Our dominant Canadian corporations have become internationalists. They prefer to invest where they can get the greatest return and that’s not Canada. That’s bad news for Canadian productivity and is accelerating our over reliance on the export of base commodities rather than value added products. It’s, bad news for our young people who still believe that getting a good education will get them a good job. Finally, it’s bad news for government revenues given the rampant use of tax havens by dominant corporations.

Our dominant Canadian corporations control the major political parties and the political agenda. That’s evident in the enthusiastic, uncritical acceptance of trade agreements like CETA by the federal Conservatives, Liberals and NDP.

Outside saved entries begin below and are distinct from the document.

(** * The audit-logging client of RL-autoScalar (blockchain/audit_logger.py)

    A shallow embedding of [AuditLogger]: the client is a program that
    talks to web3 (the ledger gateway, the contract binding, the account
    and the local clock), so every method is a tree of requests whose
    continuation receives either the reply or the exception that web3
    raised.  A run of such a tree against a handler yields the result, the
    final state of the world and the trace of requests and log records. *)

From Stdlib Require Import String Ascii ZArith List Lia Bool DecimalString.
From Stdlib.Strings Require Import Byte.
From ExtLib Require Import Structures.Monad Structures.MonadExc.
Import ListNotations.
Import MonadNotation.

Local Open Scope string_scope.
Local Open Scope Z_scope.
Local Open Scope monad_scope.

Set Implicit Arguments.

(** ** Python values and exceptions *)

(** A field of a tuple decoded from the contract: [str] or [int]. *)
Inductive value :=
| VStr (s : string)
| VInt (z : Z).

(** The exception classes the client raises, catches or lets through.
    [OtherException] stands for any other subclass of [Exception]. *)
Inductive exn_class :=
| FileNotFoundError
| ValueError
| IndexError
| TypeError
| ContractLogicError
| TimeExhausted
| Exception
| OtherException (name : string).

Record exn := mk_exn { exn_cls : exn_class; exn_msg : string }.

(** [str(e)] *)
Definition str_exn (e : exn) : string := exn_msg e.

Definition is_FileNotFoundError (e : exn) : bool :=
  match exn_cls e with FileNotFoundError => true | _ => false end.

Definition is_ContractLogicError (e : exn) : bool :=
  match exn_cls e with ContractLogicError => true | _ => false end.

Definition result (A : Type) : Type := (exn + A)%type.

(** [str(n)] for an [int], as an f-string renders it. *)
Definition str_int (z : Z) : string := NilZero.string_of_int (Z.to_int z).

(** [repr(v)], quotes inside a [str] are not escaped here. *)
Definition repr (v : value) : string :=
  match v with
  | VStr s => "'" ++ s ++ "'"
  | VInt z => str_int z
  end.

(** [str.lower()] on the ASCII range, enough for hexadecimal addresses. *)
Definition ascii_lower (c : ascii) : ascii :=
  let n := N_of_ascii c in
  if ((65 <=? n) && (n <=? 90))%N then ascii_of_N (n + 32) else c.

Fixpoint lower (s : string) : string :=
  match s with
  | EmptyString => EmptyString
  | String c r => String (ascii_lower c) (lower r)
  end.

Our dominant Canadian corporations control the mainstream media. That allows them to control the message we receive, through repetitive clichés about future benefits that just never seem to arrive. This is particularly true in television and radio. Gone are the balanced debates about public policy we saw and heard in the past. One liners and quotes increasingly dominate. Were it not for the phone in talk shows and the Letters to the Editor that some newspapers still encourage, the public would suspect nothing about the dramatic negative impact that neoliberal globalization is going to have on our children and grandchildren.

Our dominant corporations increasingly control what gets talked about in our education systems – and what doesn’t get talked about. Courses that provide opportunities to discuss the huge economic, political and societal changes at the heart of globalization have disappeared from the high school curriculum in some provinces.

Our publicly funded universities have acquiesced, through their silence, to the uncritical promotion of TAIL by corporate think tanks. Does this disinclination on the part of the intellectual class to analyze the impact of the last 25 years of neoliberalism reflect the increasing corporate influence in our universities?

The Harper government’s is straitjacketing public policy criticism by NGOs through Revenue Canada’s new rules on what charitable organizations are allowed to talk about.

Who is left to speak out for the public good and democracy?